Moreover, the circumstances determine whether an entity is the agent of the agent, or the agent of the principal. Janes v. CPR Corp., 623 S.W.2d 733, 740 (Tex.Civ.App.-Houston (1st Dist.) 1981, writ ref'd n.r.e.). In the instant case, the circumstances and the express agreements provided that ERCOT functioned as EPMI's agent in the context of direct transfers of funds between them. As a market participant, Frontera was fully informed of the relationship established between EPMI and ERCOT pursuant to the QSE Agreement. Frontera entered into an RE agreement with ERCOT and agreed to abide by the Protocols, to which the form QSE Agreement was attached. The ERCOT Protocols mean the document adopted by ERCOT, including any attachments or exhibits referenced. [See ERCOT Protocols § 1.1]. Thus, Frontera agreed to abide by the terms of the QSE Agreement. Pursuant to the Protocols, Frontera entered into an Energy Management Services Agreement with EPMI to represent it for purposes of scheduling and settlement with ERCOT. Thus, by participating in ERCOT and entering into an RE Agreement and the Energy Management Services Agreement, Frontera consented to the arrangement between EPMI and ERCOT. In as much as Frontera was fully informed of the agency relationship between EPMI and ERCOT concerning the direct transfer of funds between them and consented to such, Frontera is bound by the acts of EPMI.

Furthermore, even if this arrangement involved a sub-agency relationship, it is similar to the situation when there is a dual agency relationship. See e.g., GXG, Inc. v. Texacal Oil Gas, 977 S.W.2d 403, 410 (Tex.App.-Corpus Christi 1998, pet. denied, (Aug. 27, 1998) (finding that dual agency normally requires the fully informed consent of both principals). See also, Grundmeyer v. McFadin, 537 S.W.2d 764, 772 (Tex.Civ.App.-Tyler 1976, writ ref'd n.r.e.) (finding that where principals are aware of the facts of the dual relation assumed by the agent, they are bound by agents' acts in their behalf). Here, Frontera was fully informed of the agency relationship between ERCOT and EMPI concerning direct transfer of funds between them and was fully aware that certain of the funds being transferred from ERCOT to EPMI were attributable to funds due Frontera. In addition, Frontera was aware that other direct transfers of funds between ERCOT and EPMI involved funds due other RE's who used QSE's other than EPMI. As such, Frontera consented to the arrangement and is bound by it. Indeed, Frontera agreed to abide by the terms of the form QSE Agreement which was attached to the ERCOT Protocols and formed a part of it.

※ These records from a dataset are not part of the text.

(** ** The other operations *)

Definition m_open (f : Fid) (m : OpenMode) : Op MountSt Qid :=
  t ← target f;
  match t with
  | BackingTarget r bf _ _ =>
      resp ← call r (OpenReq bf m);
      match resp with OpenResp q => mret q | _ => mfail Io end
  | Synthetic p =>
      if mode_writes m then mfail NoAccess
      else s ← mget; mret (synthetic_qid p (ns_generation s))
  end.

Definition m_read (f : Fid) (offset : Offset) (count : Z) : Op MountSt bytes :=
  t ← target f;
  match t with
  | BackingTarget r bf dir p =>
      s ← mget;
      let is_union := (1 <? length (resolve_candidates (join_path p) (ns s)))%nat in
      if dir && (is_union || negb (bool_decide (synthetic_children p s = []))) then
        listing ← merged_dir_listing p;
        mret (slice listing offset count)
      else
        resp ← call r (ReadReq bf offset count);
        match resp with ReadResp data => mret data | _ => mfail Io end
  | Synthetic p =>
      s ← mget;
      mret (slice (into_bytes (join (String "010" "") (synthetic_children p s)))
                  offset count)
  end.

Definition m_write (f : Fid) (offset : Offset) (data : bytes) : Op MountSt Z :=
  t ← target f;
  match t with
  | BackingTarget r bf _ _ =>
      resp ← call r (WriteReq bf offset data);
      match resp with WriteResp n => mret n | _ => mfail Io end
  | Synthetic _ => mfail IsDirectory
  end.

Definition m_stat (f : Fid) : Op MountSt Stat :=
  t ← target f;
  match t with
  | BackingTarget r bf _ _ =>
      resp ← call r (StatReq bf);
      match resp with StatResp st => mret st | _ => mfail Io end
  | Synthetic p =>
      s ← mget;
      mret (mkStat "" (synthetic_qid p (ns_generation s))
              (len (into_bytes (join (String "010" "") (synthetic_children p s))))
              false false)
  end.
(** Reading a contributor to its end terminates with the whole content. For a
    server that answers each read at fid [f] with the requested slice of [b]
    (and stays in [served]), [read_all] returns [b] whenever it is allowed one
    chunk of 4096 bytes more than [b] needs. *)
Theorem read_all_whole {Tree W} (tree_call : Tree → Request → Op W Response)
    (r : Resolved Tree) f b (served : W → Prop) fuel (s : MountSt Tree W) :
  (∀ w offset, served w → 0 ≤ offset →
     ∃ w', tree_call (r_tree r) (ReadReq f offset 4096) w =
           (w', Ok (ReadResp (slice b offset 4096))) ∧ served w') →
  served (world s) → len b / 4096 + 2 ≤ Z.of_nat fuel →
  ∃ s', read_all tree_call fuel r f [] s = (s', Ok b) ∧ served (world s') ∧
        m_fids s' = m_fids s.
Proof.
  intros Hserve Hs Hfuel.
  assert (slice b 0 (4096 * Z.of_nat 0) = []) as <-.
  { apply nil_length_inv. pose proof (slice_length b 0 (4096 * Z.of_nat 0)).
    unfold len in *. lia. }
  apply (read_all_from tree_call r f b served Hserve fuel 0%nat s Hs); [|lia].
  pose proof (Z.div_pos (len b) 4096 (len_nonneg b)). lia.
Qed.

(** A server whose every file holds [ok]. *)
Definition constant_call (t : unit) (req : Request) : Op unit Response :=
  match req with
  | ReadReq _ offset count => mret (ReadResp (slice (into_bytes "ok") offset count))
  | _ => mfail Unsupported
  end.

Lemma read_all_whole_witness :
  ∃ s', read_all constant_call 2 (mkResolved tt [] AccessReadOnly) 5 []
          (from_live_namespace ns_new 0 1 tt) = (s', Ok (into_bytes "ok")) ∧
        True ∧ m_fids s' = m_fids (from_live_namespace (Tree := unit) ns_new 0 1 tt).
Proof.
  apply (read_all_whole constant_call (mkResolved tt [] AccessReadOnly) 5
    (into_bytes "ok") (λ _, True) 2 (from_live_namespace ns_new 0 1 tt)).
  - intros w offset _ _. by eexists.
  - done.
  - vm_compute. done.
Defined.

Definition two_mounts : MountSt unit unit :=
  from_live_namespace (mount "/mnt/llm" tt AccessReadOnly
    (mount "/mnt/db/main" tt AccessReadOnly ns_new)) 0 1 tt.

Lemma two_mounts_valid : ns_valid (ns two_mounts).
Proof. repeat constructor; vm_compute; repeat constructor. Defined.

Lemma mount_points_listed_witness :
  ∃ names,
    NoDup names ∧
    (∀ c, c ∈ names ↔ ∃ m rest, m ∈ mounts (ns two_mounts) ∧ m_prefix m = [] ++ c :: rest) ∧
    (∀ count, len (into_bytes (join (String "010" "") names)) ≤ count →
       m_read constant_call 2 ROOT 0 count two_mounts =
       (two_mounts, Ok (into_bytes (join (String "010" "") names)))) ∧
    (∀ c newfid, c ∈ names → newfid ≠ ROOT → m_fids two_mounts !! newfid = None →
       resolve_candidates (join_path ([] ++ [c])) (ns two_mounts) = [] →
       ∃ q, kind q = Dir ∧
         m_walk constant_call (λ _, 0) ROOT newfid [c] two_mounts =
         (set_m_fids (insert newfid (synthetic_entry ([] ++ [c]))) two_mounts, Ok q)).
Proof.
  exact (mount_points_listed constant_call (λ _, 0) 2 two_mounts ROOT []
           two_mounts_valid eq_refl).
Defined.

(** A read-only mount of the constant server beside a writable one. *)
Lemma read_only_mount_never_written_witness :
  let call := λ (t : bool) (req : Request) (w : list (bool * Request)),
    ((t, req) :: w, Ok (WalkResp (mkQid File 0 0))) in
  let s := from_live_namespace (mount "/rw" true AccessReadWrite
             (mount "/ro" false AccessReadOnly ns_new)) 0 1 [] in
  let s' := mount_calls call (λ _, 0) 2
    [WalkReq ROOT 1 ["ro"]; WriteReq 1 0 []; WalkReq ROOT 2 ["rw"]; WriteReq 2 0 []] s in
  world s' = [(true, WriteReq 2 0 []); (true, WalkReq ROOT 2 []);
              (false, WalkReq ROOT 1 [])] ∧
  rtc (quiet_step call false) (world s) (world s') ∧ no_write false s'.
Proof.
  intros call s s'. split; [vm_compute; done|].
  apply (read_only_mount_never_written call (λ _, 0) 2 false
    [WalkReq ROOT 1 ["ro"]; WriteReq 1 0 []; WalkReq ROOT 2 ["rw"]; WriteReq 2 0 []] s).
  split.
  - intros m [-> |[-> |Hm]%elem_of_cons]%elem_of_cons; simpl; try done.
    by apply not_elem_of_nil in Hm.
  - apply map_Forall_singleton. by intros b.
Defined.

As direct transfers of funds between EPMI and ERCOT in either direction involve an express agency relationship of ERCOT to EPMI, there is mutuality of debt between the two entities and they may setoff the debts.

Although Frontera is correct in its assertion that the record is inconclusive on the issue of whether the Frontera funds were commingled, in light of the finding of an express agency between ERCOT and EMPI which defined their roles and respective capacities in the context of direct transfers of funds between them, the Court's finding on the commingling issue is harmless error and does not impact its decision to lift the automatic stay to allow ERCOT and EPMI to setoff the mutual debts.

Considering the express agency relationship between ERCOT and EPMI concerning direct transfers of funds to which Frontera consented and which resolves the issue of mutuality of debt between ERCOT and EMPI, there is no reason to address the other arguments raised by Frontera in its request for reconsideration as they would not impact the Court's ruling concerning the motion to lift the automatic stay to allow for the setoff of these mutual debts.

Finally, with respect to Frontera's contention that this Court did not consider Frontera's request for consideration of this controversy within the context of the adversary proceeding between Frontera, EPMI and ERCOT, the Court finds that there was no reason to await a resolution of the issues in the adversary proceeding to resolve the lift stay summary proceeding before this Court. Frontera has not shown that any of its substantive rights relating to the adversary proceeding have been compromised by the resolution of the lift stay motion. In the Setoff Order, the Court found that the debts between EPMI and ERCOT were mutual debts subject to setoff, and the Court lifted the automatic stay to allow the parties to effectuate the setoff. Aside from that, Frontera retains whatever rights it has if successful in its action against ERCOT, including any right to collect from ERCOT. Thus, the Court effectively denied Frontera's request to combine the motion to lift the automatic stay with the adversary proceeding when it ruled on the motion. Based upon the foregoing, it is hereby

Ordered, that Frontera's motion for a new trial or, alternatively, to alter or amend judgment is denied.


Summaries of

In re Enron Corp.

United States Bankruptcy Court, S.D. New York
Jan 30, 2003
Case No. 01 B 16034 (AJG) (Bankr. S.D.N.Y. Jan. 30, 2003)
Case details for

In re Enron Corp.

Case Details

Full title:In re ENRON CORP., et al., Chapter 11, Debtors

Court:United States Bankruptcy Court, S.D. New York

Date published: Jan 30, 2003

Citations

Case No. 01 B 16034 (AJG) (Bankr. S.D.N.Y. Jan. 30, 2003)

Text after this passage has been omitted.